Si la proposition d’un avoir ne vous satisfait pas et que vous êtes résolu à demander un remboursement, voici les démarches à effectuer :

  • L’annulation du vol doit être faite à l’initiative de la compagnie aérienne : attendez un mail de confirmation de l’annulation.
  • Faites une demande de remboursement par écrit avec accusé de réception afin de conférer un caractère juridique à votre demande.
  • Mentionnez bien que vous refusez l’avoir proposé et que vous souhaitez être remboursé, en citant ci-besoin les clauses contractuelles des conditions générales de vente en votre faveur.
  • Vous pouvez attendre la fin de validité de l’avoir et demander un remboursement si la compagnie vous accorde cette possibilité à l’occasion de l’annulation.

Vous pourrez également invoquer l’article L224-66 du Code de la consommation afin d’exiger le remboursement des taxes aéroportuaires que les compagnies ne font que récolter pour le compte des aéroports.
Si la compagnie aérienne n’est pas européenne ou que le vol de départ n’est pas prévu dans l’Union Européenne, vous pourrez invoquer les Conventions de Varsovie et de Montréal qui sont toutefois moins protectrices que le règlement européen précité.
En tout état de cause, les circonstances exceptionnelles actuelles imposent un confinement de la majeure partie de la population mondiale, ce qui a pour conséquence un dysfonctionnement important des services de réclamations clients.
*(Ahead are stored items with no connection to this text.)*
(** * The TSE volume screener ([src/app.py]) as Rocq functions

    The script reads a list of ticker codes, downloads daily bars for each
    of them, filters every series through a chain of volume and price
    guards, and shows the surviving rows ranked by their volume ratios.

    Conventions of the embedding:
    - a Python [str] is the list of its Unicode code points ([N]);
    - a Python or NumPy [float] is a primitive binary64 float, so NaN,
      the infinities and the comparisons behave as they do in the script;
    - a pandas column is a list, a frame a list of labelled columns;
    - statements that can raise or [continue] live in the small monad
      [res]; every [continue] carries the guard that fired. *)

From Stdlib Require Import ZArith NArith List Floats Lia Bool.
From Stdlib Require Import Sorting.Sorted Sorting.Permutation.
From Stdlib Require Strings.String Strings.Ascii.
Import ListNotations.
Import String.StringSyntax.
Delimit Scope string_scope with string.

Local Open Scope Z_scope.

(** ** Python strings *)

Module PyStr.

Definition str := list N.

(** ASCII literals of the script, as code points. *)
Definition of_string (s : String.string) : str :=
  map Ascii.N_of_ascii (String.list_ascii_of_string s).
Arguments of_string s%_string.

(** Code points [str.strip] removes (Python's Unicode whitespace). *)
Definition isspace (c : N) : bool :=
  ((9 <=? c) && (c <=? 13) || (28 <=? c) && (c <=? 32)
   || (c =? 133) || (c =? 160) || (c =? 5760)
   || (8192 <=? c) && (c <=? 8202)
   || (c =? 8232) || (c =? 8233) || (c =? 8239) || (c =? 8287)
   || (c =? 12288))%N.

(** Line boundaries of [str.splitlines]. *)
Definition is_linebreak (c : N) : bool :=
  ((10 <=? c) && (c <=? 13) || (28 <=? c) && (c <=? 30)
   || (c =? 133) || (c =? 8232) || (c =? 8233))%N.

Fixpoint lstrip (s : str) : str :=
  match s with
  | c :: rest => if isspace c then lstrip rest else s
  | [] => []
  end.

Definition rstrip (s : str) : str := rev (lstrip (rev s)).

Definition strip (s : str) : str := rstrip (lstrip s).

(** [s.replace(old, new)] for one-character [old] and [new]. *)
Definition replace_char (old new : N) (s : str) : str :=
  map (fun c => if (c =? old)%N then new else c) s.

(** [s.splitlines()]: [cur] is the line being read, reversed.  A carriage
    return directly followed by a line feed is one boundary; a boundary at
    the very end opens no further line. *)
Fixpoint splitlines_from (cur : str) (s : str) : list str :=
  match s with
  | [] => match cur with [] => [] | _ => [rev cur] end
  | c :: rest =>
      if is_linebreak c then
        rev cur ::
          (if (c =? 13)%N then
             match rest with
             | c' :: rest' =>
                 if (c' =? 10)%N then splitlines_from [] rest'
                 else splitlines_from [] rest
             | [] => splitlines_from [] rest
             end
           else splitlines_from [] rest)
      else splitlines_from (c :: cur) rest
  end.

Definition splitlines (s : str) : list str := splitlines_from [] s.

(** Comparison of strings: code point by code point, a proper prefix
    first. *)
Fixpoint compare (a b : str) : comparison :=
  match a, b with
  | [], [] => Eq
  | [], _ :: _ => Lt
  | _ :: _, [] => Gt
  | x :: a', y :: b' =>
      match (x ?= y)%N with
      | Eq => compare a' b'
      | c => c
      end
  end.

Definition eqb (a b : str) : bool :=
  match compare a b with Eq => true | _ => false end.

Definition ltb (a b : str) : bool :=
  match compare a b with Lt => true | _ => false end.

Definition lt (a b : str) : Prop := compare a b = Lt.

(** [sorted(set(l))]: every distinct element once, in increasing order. *)
Fixpoint insert (x : str) (l : list str) : list str :=
  match l with
  | [] => [x]
  | y :: l' =>
      match compare x y with
      | Lt => x :: l
      | Eq => l
      | Gt => y :: insert x l'
      end
  end.

Definition sorted_set (l : list str) : list str := fold_right insert [] l.

Fixpoint startswith (s p : str) : bool :=
  match p, s with
  | [], _ => true
  | _ :: _, [] => false
  | x :: p', y :: s' => (x =? y)%N && startswith s' p'
  end.

(** [s.replace(old, new)] for a non-empty [old]: occurrences are replaced
    from the left and do not overlap; [skip] counts the code points of the
    occurrence just replaced that are still to be passed over. *)
Fixpoint replace_from (old new : str) (skip : nat) (s : str) : str :=
  match s with
  | [] => []
  | c :: rest =>
      match skip with
      | S k => replace_from old new k rest
      | O =>
          if startswith s old
          then new ++ replace_from old new (Nat.pred (length old)) rest
          else c :: replace_from old new O rest
      end
  end.

Definition replace (old new s : str) : str := replace_from old new O s.

End PyStr.

Definition str : Type := PyStr.str.

(** ** The code parser (lines 48-61) *)

Section CodeParser.

(** [isdigit_cp c] tells whether [str.isdigit] accepts the code point [c]:
    the digit classes of the Unicode character database, which Python
    ships and the repository does not. *)
Variable isdigit_cp : N -> bool.

(** [r.isdigit()]: every character is a digit and there is at least one. *)
Definition isdigit (r : str) : bool :=
  negb (Nat.eqb (length r) 0) && forallb isdigit_cp r.

Definition suffix_T : str := PyStr.of_string ".T".

(** The body of the loop over [raw]: [codes] is the list built so far. *)
Definition parse_step (codes : list str) (r : str) : list str :=
  let r := PyStr.strip r in
  match r with
  | [] => codes
  | _ =>
      if isdigit r && Nat.eqb (length r) 4
      then codes ++ [r ++ suffix_T]
      else codes ++ [r]
  end.

Definition parse_codes (text : str) : list str :=
  let raw := PyStr.splitlines (PyStr.replace_char 44 10 text) in
  let codes := fold_left parse_step raw [] in
  PyStr.sorted_set codes.

End CodeParser.

(** The digit table restricted to Basic Latin, for running the parser. *)
Definition ascii_digit (c : N) : bool := ((48 <=? c) && (c <=? 57))%N.


(** ** Exceptions, [continue] and floats *)

Inductive exn :=
| KeyError | IndexError | TypeError | ValueError | OverflowError
| ZeroDivisionError | AttributeError
| StreamlitError.   (* raised inside a widget that is handed the table *)

(** The guards of the evaluation loop, in the order of the script. *)
Inductive skip :=
| ShortHistory        (* line 126 *)
| UndefinedChange     (* line 136 *)
| ChangeTooHigh       (* line 140 *)
| UndefinedAverage    (* line 148 *)
| BelowLiquidity      (* line 151 *)
| LowRecentRatio      (* line 155 *)
| UndefinedSpikeBase  (* line 163 *)
| LowSpikeRatio       (* line 167 *)
| NoContinuity.       (* line 172 *)

(** The outcome of a statement: a value, a [continue] out of the loop body,
    or an exception. *)
Inductive res (A : Type) :=
| Ret (a : A)
| Continue (g : skip)
| Raise (e : exn).
Arguments Ret {A} a.
Arguments Continue {A} g.
Arguments Raise {A} e.

Definition bind {A B : Type} (m : res A) (k : A -> res B) : res B :=
  match m with
  | Ret a => k a
  | Continue g => Continue g
  | Raise e => Raise e
  end.

Notation "x <- m ;; k" := (bind m (fun x => k))
  (at level 61, m at next level, right associativity).

(** [if c: continue] *)
Definition continue_if (c : bool) (g : skip) : res unit :=
  if c then Continue g else Ret tt.

Module PyFloat.

Local Open Scope float_scope.

(** [float(z)] for a Python int: the nearest binary64 number. *)
Definition of_int (z : Z) : float := SF2Prim (binary_normalize prec emax z 0 false).

(** [int(x)]: truncation towards zero; NaN and the infinities raise. *)
Definition to_int (x : float) : res Z :=
  match Prim2SF x with
  | S754_nan => Raise ValueError
  | S754_infinity _ => Raise OverflowError
  | S754_zero _ => Ret 0%Z
  | S754_finite s m e =>
      let v := (if 0 <=? e then Zpos m * 2 ^ e else Zpos m / 2 ^ (- e))%Z in
      Ret (if s then (- v)%Z else v)
  end.

(** [x / y] on Python floats: a zero divisor raises. *)
Definition truediv (x y : float) : res float :=
  if y =? 0 then Raise ZeroDivisionError else Ret (x / y).

(** [pd.isna] on a scalar float. *)
Definition isna (x : float) : bool := is_nan x.

End PyFloat.

(** ** pandas: series and frames *)

Module Pandas.

Local Open Scope float_scope.

Section Series.
Context {A : Type}.

(** [s.tail(n)]: the last [n] entries; for a negative [n], all but the
    first [-n]. *)
Definition tail (n : Z) (s : list A) : list A :=
  if (n =? 0)%Z then []
  else if (0 <? n)%Z then skipn (length s - Z.to_nat n) s
  else skipn (Z.to_nat (- n)) s.

(** [s.head(n)]: the first [n] entries; for a negative [n], all but the
    last [-n]. *)
Definition head (n : Z) (s : list A) : list A :=
  if (0 <=? n)%Z then firstn (Z.to_nat n) s
  else firstn (length s - Z.to_nat (- n)) s.

(** [s.iloc[i]]: a negative position counts from the end. *)
Definition iloc (s : list A) (i : Z) : res A :=
  let n := Z.of_nat (length s) in
  let j := (if i <? 0 then n + i else i)%Z in
  if ((j <? 0) || (n <=? j))%Z then Raise IndexError
  else match nth_error s (Z.to_nat j) with
       | Some a => Ret a
       | None => Raise IndexError
       end.

End Series.

(** [values.sum()] on a one-dimensional array of floats: NumPy's
    [add.reduce], which sums pairwise ([pairwise_sum] in NumPy's
    [loops_utils.h.src]).  Fewer than eight entries are added one after
    the other.  Up to 128 entries are added into eight running sums, entry
    [i] into sum [i mod 8] as long as eight entries are left; the eight
    sums are then added in pairs and the entries left over added to the
    result one after the other.  A longer array is cut in two near its
    middle, at a multiple of eight, and the sums of the two parts are
    added. *)
Definition add_each (r x : list float) : list float :=
  map (fun '(a, b) => a + b) (combine r x).

(** [k] rounds of the unrolled loop on the running sums [r]. *)
Fixpoint accumulate (k : nat) (r s : list float) : list float * list float :=
  match k with
  | O => (r, s)
  | S k' => accumulate k' (add_each r (firstn 8 s)) (skipn 8 s)
  end.

Definition block_sum (s : list float) : float :=
  let '(r, rest) :=
    accumulate (length s / 8 - 1)%nat (firstn 8 s) (skipn 8 s) in
  let r_ i := nth i r 0 in
  fold_left add rest
    (((r_ 0%nat + r_ 1%nat) + (r_ 2%nat + r_ 3%nat))
     + ((r_ 4%nat + r_ 5%nat) + (r_ 6%nat + r_ 7%nat))).

(** [fuel] bounds the depth of the cuts; the length of the array is
    enough ([SumFacts.pairwise_sum_fuel]). *)
Fixpoint pairwise_sum_from (fuel : nat) (s : list float) : float :=
  let n := length s in
  if (n <? 8)%nat then fold_left add s neg_zero
  else if (n <=? 128)%nat then block_sum s
  else
    match fuel with
    | O => block_sum s
    | S fuel' =>
        let n2 := (n / 2 - (n / 2) mod 8)%nat in
        pairwise_sum_from fuel' (firstn n2 s)
        + pairwise_sum_from fuel' (skipn n2 s)
    end.

Definition pairwise_sum (s : list float) : float :=
  pairwise_sum_from (length s) s.

(** The reduction starts from the neutral element [-0.0] (NumPy versions
    that start from [0.0] differ in the sign of a zero sum only); the sum
    of no entry is [0.0]. *)
Definition sum (s : list float) : float :=
  match s with
  | [] => 0
  | _ => neg_zero + pairwise_sum s
  end.

(** [s.mean()] with pandas' default [skipna=True] ([nanops.nanmean],
    without the optional bottleneck package): the missing entries are
    replaced by zero, the array is summed, and the sum is divided by the
    number of entries that are not missing; NaN when there is none. *)
Definition mean (s : list float) : float :=
  let count := length (filter (fun x => negb (is_nan x)) s) in
  match count with
  | O => nan
  | _ => sum (map (fun x => if is_nan x then 0 else x) s)
         / PyFloat.of_int (Z.of_nat count)
  end.

(** A cell is a timestamp (missing: NaT) or a float (missing: NaN). *)
Inductive cell :=
| CDate (d : option Z)
| CNum (x : float).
A mesure que la trésorerie des compagnies s’amenuise, les chances d’obtenir un remboursement baissent considérablement. Certains gouvernements européens (Allemagne, Pays-Bas) autorisent officiellement par décret les compagnies à proposer un avoir. Le droit national devient alors contraire au droit européen qui garantit au consommateur un remboursement automatique, alors même qu’un règlement européen a une valeur juridique supérieure à un décret national. Cependant, ce décalage juridique s’explique par l’urgence de la situation. Afin d’éviter les faillites en chaîne des compagnies aériennes, les gouvernements tentent un sauvetage de trésorerie en autorisant la délivrance généralisée d’un avoir.
Les associations de consommateurs se réunissent actuellement pour tenter une action commune en remboursement. Il peut être judicieux de se joindre à cette action collective pour augmenter ses chances d’obtenir un remboursement.

Un cas jurisprudentiel : les circonstances « particulièrement exceptionnelles »

La pandémie du Coronavirus est sans précédent. Pour autant, des catastrophes naturelles ont déjà fait l’objet d’un arrêt de la Cour de Justice de L’Union Européenne. C’est le cas pour l’éruption soudaine du volcan islandais Eyjafjallajökull. En effet, ce volcan est entré en phase explosive 14 avril 2010, paralysant ainsi tout l’espace aérien de plusieurs états-membres, ce qui représente 10 millions de passagers et 100 000 vols. La Cour de Justice, dans son arrêt du 31 janvier 2013 Denise McDonagh contre Ryanair Ltd, a refusé d’établir l’existence d’une catégorie d’événements « particulièrement extraordinaires » qui exonère les compagnies aériennes de leurs obligations de transport, et donc de remboursement en cas d’annulation.
Le cas du COVID 19 n’est certes pas semblable, car il concerne l’ensemble du marché aérien mondial. Cependant, les actions en justice vont se multiplier et le juge européen devra se prononcer sur l’établissement (ou non) d’une théorie de circonstances particulièrement extraordinaires au sujet de la paralysie internationale de l’espace aérien.